YOUR INSTRUCTIONS — Return the following entries exactly, word for word.

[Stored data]
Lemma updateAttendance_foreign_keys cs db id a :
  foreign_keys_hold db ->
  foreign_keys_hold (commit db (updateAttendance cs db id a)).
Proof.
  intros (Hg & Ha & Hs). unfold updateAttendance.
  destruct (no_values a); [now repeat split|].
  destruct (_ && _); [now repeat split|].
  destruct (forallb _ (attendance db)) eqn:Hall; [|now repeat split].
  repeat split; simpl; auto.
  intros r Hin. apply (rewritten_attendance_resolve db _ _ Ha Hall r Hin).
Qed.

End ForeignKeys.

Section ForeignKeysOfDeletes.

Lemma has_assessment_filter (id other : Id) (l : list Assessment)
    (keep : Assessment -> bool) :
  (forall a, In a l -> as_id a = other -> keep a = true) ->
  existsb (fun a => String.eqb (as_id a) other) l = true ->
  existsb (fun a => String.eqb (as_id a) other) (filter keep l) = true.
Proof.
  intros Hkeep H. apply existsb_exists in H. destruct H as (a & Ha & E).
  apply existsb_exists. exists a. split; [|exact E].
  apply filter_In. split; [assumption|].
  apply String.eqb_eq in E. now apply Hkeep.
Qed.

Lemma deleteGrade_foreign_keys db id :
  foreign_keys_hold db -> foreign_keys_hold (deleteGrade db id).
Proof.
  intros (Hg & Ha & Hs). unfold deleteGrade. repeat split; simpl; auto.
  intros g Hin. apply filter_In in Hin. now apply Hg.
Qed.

SOLUTION TO THIS EXERCISE —
Lemma updateAttendance_foreign_keys cs db id a :
  foreign_keys_hold db ->
  foreign_keys_hold (commit db (updateAttendance cs db id a)).
Proof.
  intros (Hg & Ha & Hs). unfold updateAttendance.
  destruct (no_values a); [now repeat split|].
  destruct (_ && _); [now repeat split|].
  destruct (forallb _ (attendance db)) eqn:Hall; [|now repeat split].
  repeat split; simpl; auto.
  intros r Hin. apply (rewritten_attendance_resolve db _ _ Ha Hall r Hin).
Qed.

End ForeignKeys.

Section ForeignKeysOfDeletes.

Lemma has_assessment_filter (id other : Id) (l : list Assessment)
    (keep : Assessment -> bool) :
  (forall a, In a l -> as_id a = other -> keep a = true) ->
  existsb (fun a => String.eqb (as_id a) other) l = true ->
  existsb (fun a => String.eqb (as_id a) other) (filter keep l) = true.
Proof.
  intros Hkeep H. apply existsb_exists in H. destruct H as (a & Ha & E).
  apply existsb_exists. exists a. split; [|exact E].
  apply filter_In. split; [assumption|].
  apply String.eqb_eq in E. now apply Hkeep.
Qed.

Lemma deleteGrade_foreign_keys db id :
  foreign_keys_hold db -> foreign_keys_hold (deleteGrade db id).
Proof.
  intros (Hg & Ha & Hs). unfold deleteGrade. repeat split; simpl; auto.
  intros g Hin. apply filter_In in Hin. now apply Hg.
Qed.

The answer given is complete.